*RECORDS FOR THIS EXERCISE*:

+===+

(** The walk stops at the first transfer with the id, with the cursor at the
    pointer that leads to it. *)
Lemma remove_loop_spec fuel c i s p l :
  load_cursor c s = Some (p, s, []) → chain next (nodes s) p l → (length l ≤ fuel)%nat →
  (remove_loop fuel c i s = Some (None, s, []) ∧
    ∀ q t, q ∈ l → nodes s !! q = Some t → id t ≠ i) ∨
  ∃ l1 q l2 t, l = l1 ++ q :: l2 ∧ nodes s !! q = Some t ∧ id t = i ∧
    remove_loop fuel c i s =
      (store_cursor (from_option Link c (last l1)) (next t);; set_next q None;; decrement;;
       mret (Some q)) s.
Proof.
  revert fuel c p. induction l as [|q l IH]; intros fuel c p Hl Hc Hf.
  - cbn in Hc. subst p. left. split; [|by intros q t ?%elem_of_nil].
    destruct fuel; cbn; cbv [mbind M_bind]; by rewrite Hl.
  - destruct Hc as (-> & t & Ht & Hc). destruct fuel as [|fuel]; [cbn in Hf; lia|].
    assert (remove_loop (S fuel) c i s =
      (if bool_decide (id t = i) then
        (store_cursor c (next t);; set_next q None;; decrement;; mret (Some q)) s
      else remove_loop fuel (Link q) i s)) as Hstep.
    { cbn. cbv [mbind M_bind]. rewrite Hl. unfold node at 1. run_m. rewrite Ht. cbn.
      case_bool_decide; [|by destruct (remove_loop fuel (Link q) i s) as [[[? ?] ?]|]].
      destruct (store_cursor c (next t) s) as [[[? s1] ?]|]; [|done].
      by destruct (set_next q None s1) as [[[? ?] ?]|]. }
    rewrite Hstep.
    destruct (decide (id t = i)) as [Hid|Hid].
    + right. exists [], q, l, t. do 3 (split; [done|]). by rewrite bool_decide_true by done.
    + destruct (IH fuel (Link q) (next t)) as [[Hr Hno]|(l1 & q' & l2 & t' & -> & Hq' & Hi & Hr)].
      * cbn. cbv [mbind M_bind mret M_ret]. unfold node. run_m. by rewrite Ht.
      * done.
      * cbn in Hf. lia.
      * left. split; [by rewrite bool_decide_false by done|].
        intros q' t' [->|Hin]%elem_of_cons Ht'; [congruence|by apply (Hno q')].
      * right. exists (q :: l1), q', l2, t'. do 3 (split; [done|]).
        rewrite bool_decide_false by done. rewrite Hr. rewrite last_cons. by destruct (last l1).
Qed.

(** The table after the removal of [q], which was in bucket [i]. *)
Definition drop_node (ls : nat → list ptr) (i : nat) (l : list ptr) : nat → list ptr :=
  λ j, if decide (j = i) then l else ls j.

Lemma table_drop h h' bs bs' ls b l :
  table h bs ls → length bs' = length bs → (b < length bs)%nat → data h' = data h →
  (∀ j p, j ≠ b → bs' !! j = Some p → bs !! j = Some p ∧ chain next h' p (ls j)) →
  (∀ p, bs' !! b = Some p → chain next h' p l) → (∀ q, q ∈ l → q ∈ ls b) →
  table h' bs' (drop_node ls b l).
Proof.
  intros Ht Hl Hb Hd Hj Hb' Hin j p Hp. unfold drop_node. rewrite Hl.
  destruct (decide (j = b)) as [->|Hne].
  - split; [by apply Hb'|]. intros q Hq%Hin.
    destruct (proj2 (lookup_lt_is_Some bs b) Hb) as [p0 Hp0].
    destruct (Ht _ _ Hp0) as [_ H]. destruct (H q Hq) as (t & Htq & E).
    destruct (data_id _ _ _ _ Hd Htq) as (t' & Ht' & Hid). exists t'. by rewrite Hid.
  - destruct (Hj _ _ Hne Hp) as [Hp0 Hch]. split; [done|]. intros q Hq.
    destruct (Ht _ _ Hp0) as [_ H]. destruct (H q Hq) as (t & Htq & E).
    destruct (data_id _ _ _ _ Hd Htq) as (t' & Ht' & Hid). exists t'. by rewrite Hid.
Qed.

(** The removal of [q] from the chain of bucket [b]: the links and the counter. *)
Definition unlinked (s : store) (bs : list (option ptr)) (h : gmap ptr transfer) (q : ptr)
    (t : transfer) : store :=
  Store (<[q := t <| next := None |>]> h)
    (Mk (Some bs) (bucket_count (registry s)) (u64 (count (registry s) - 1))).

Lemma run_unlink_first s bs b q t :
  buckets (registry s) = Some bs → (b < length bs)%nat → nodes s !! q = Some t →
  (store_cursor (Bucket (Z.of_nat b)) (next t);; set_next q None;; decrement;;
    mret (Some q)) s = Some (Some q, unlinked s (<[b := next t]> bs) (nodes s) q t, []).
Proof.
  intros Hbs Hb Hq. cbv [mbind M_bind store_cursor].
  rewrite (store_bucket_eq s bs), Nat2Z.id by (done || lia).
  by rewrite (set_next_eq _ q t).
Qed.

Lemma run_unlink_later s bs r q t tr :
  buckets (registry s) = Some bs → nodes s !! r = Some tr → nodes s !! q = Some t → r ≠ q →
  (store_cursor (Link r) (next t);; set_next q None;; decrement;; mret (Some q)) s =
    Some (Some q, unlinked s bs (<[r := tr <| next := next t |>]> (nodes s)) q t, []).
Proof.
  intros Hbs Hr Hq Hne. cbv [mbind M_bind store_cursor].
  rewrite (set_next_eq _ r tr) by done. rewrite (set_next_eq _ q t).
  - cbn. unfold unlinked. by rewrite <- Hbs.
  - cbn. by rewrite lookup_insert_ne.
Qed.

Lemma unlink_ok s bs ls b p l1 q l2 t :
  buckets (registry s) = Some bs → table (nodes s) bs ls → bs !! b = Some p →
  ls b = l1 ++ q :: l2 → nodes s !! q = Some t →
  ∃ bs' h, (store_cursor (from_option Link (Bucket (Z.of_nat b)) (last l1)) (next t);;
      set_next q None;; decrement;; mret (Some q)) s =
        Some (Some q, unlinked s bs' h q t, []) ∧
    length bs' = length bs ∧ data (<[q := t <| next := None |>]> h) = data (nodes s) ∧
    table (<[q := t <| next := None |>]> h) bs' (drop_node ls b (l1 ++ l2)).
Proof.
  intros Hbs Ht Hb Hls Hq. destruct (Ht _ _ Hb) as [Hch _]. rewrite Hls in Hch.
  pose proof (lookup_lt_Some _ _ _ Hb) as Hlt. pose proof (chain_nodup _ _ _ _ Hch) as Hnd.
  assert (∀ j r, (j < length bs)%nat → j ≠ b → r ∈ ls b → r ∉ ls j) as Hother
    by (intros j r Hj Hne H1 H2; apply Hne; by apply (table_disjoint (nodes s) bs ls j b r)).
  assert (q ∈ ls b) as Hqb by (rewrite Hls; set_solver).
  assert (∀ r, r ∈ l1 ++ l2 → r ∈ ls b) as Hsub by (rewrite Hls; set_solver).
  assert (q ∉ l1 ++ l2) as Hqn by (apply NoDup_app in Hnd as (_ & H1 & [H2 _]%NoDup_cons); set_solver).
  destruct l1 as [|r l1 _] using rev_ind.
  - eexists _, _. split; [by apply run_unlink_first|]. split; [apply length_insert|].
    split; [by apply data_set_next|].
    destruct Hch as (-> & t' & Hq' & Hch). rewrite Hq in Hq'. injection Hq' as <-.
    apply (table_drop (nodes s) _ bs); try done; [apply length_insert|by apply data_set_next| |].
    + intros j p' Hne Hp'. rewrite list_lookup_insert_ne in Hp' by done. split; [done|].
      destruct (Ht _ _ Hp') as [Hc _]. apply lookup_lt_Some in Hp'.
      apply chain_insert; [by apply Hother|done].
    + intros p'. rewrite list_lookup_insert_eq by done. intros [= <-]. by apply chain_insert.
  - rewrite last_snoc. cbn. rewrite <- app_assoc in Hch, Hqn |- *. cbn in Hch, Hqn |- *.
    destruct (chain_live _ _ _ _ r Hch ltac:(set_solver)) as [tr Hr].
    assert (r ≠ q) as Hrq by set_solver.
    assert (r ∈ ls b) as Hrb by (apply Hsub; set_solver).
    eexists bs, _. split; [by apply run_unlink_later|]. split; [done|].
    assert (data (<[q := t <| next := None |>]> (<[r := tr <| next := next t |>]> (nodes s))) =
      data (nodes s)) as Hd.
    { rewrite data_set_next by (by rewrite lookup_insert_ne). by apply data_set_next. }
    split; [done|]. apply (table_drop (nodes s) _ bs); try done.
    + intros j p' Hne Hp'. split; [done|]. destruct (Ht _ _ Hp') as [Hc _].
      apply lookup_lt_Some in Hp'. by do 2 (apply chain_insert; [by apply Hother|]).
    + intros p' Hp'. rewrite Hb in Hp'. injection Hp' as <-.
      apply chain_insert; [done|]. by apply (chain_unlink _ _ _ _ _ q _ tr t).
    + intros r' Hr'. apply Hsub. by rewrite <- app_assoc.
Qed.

+===+

*EXERCISE BRIEF*: From the material above, retype precisely the lines between the line holding "(store_cursor (from_option Link c" and the line holding "destruct (proj2 (lookup_lt_is_Some", inclusive, and nothing beyond them.

*REPLY TO THE EXERCISE*:
      (store_cursor (from_option Link c (last l1)) (next t);; set_next q None;; decrement;;
       mret (Some q)) s.
Proof.
  revert fuel c p. induction l as [|q l IH]; intros fuel c p Hl Hc Hf.
  - cbn in Hc. subst p. left. split; [|by intros q t ?%elem_of_nil].
    destruct fuel; cbn; cbv [mbind M_bind]; by rewrite Hl.
  - destruct Hc as (-> & t & Ht & Hc). destruct fuel as [|fuel]; [cbn in Hf; lia|].
    assert (remove_loop (S fuel) c i s =
      (if bool_decide (id t = i) then
        (store_cursor c (next t);; set_next q None;; decrement;; mret (Some q)) s
      else remove_loop fuel (Link q) i s)) as Hstep.
    { cbn. cbv [mbind M_bind]. rewrite Hl. unfold node at 1. run_m. rewrite Ht. cbn.
      case_bool_decide; [|by destruct (remove_loop fuel (Link q) i s) as [[[? ?] ?]|]].
      destruct (store_cursor c (next t) s) as [[[? s1] ?]|]; [|done].
      by destruct (set_next q None s1) as [[[? ?] ?]|]. }
    rewrite Hstep.
    destruct (decide (id t = i)) as [Hid|Hid].
    + right. exists [], q, l, t. do 3 (split; [done|]). by rewrite bool_decide_true by done.
    + destruct (IH fuel (Link q) (next t)) as [[Hr Hno]|(l1 & q' & l2 & t' & -> & Hq' & Hi & Hr)].
      * cbn. cbv [mbind M_bind mret M_ret]. unfold node. run_m. by rewrite Ht.
      * done.
      * cbn in Hf. lia.
      * left. split; [by rewrite bool_decide_false by done|].
        intros q' t' [->|Hin]%elem_of_cons Ht'; [congruence|by apply (Hno q')].
      * right. exists (q :: l1), q', l2, t'. do 3 (split; [done|]).
        rewrite bool_decide_false by done. rewrite Hr. rewrite last_cons. by destruct (last l1).
Qed.

(** The table after the removal of [q], which was in bucket [i]. *)
Definition drop_node (ls : nat → list ptr) (i : nat) (l : list ptr) : nat → list ptr :=
  λ j, if decide (j = i) then l else ls j.

Lemma table_drop h h' bs bs' ls b l :
  table h bs ls → length bs' = length bs → (b < length bs)%nat → data h' = data h →
  (∀ j p, j ≠ b → bs' !! j = Some p → bs !! j = Some p ∧ chain next h' p (ls j)) →
  (∀ p, bs' !! b = Some p → chain next h' p l) → (∀ q, q ∈ l → q ∈ ls b) →
  table h' bs' (drop_node ls b l).
Proof.
  intros Ht Hl Hb Hd Hj Hb' Hin j p Hp. unfold drop_node. rewrite Hl.
  destruct (decide (j = b)) as [->|Hne].
  - split; [by apply Hb'|]. intros q Hq%Hin.
    destruct (proj2 (lookup_lt_is_Some bs b) Hb) as [p0 Hp0].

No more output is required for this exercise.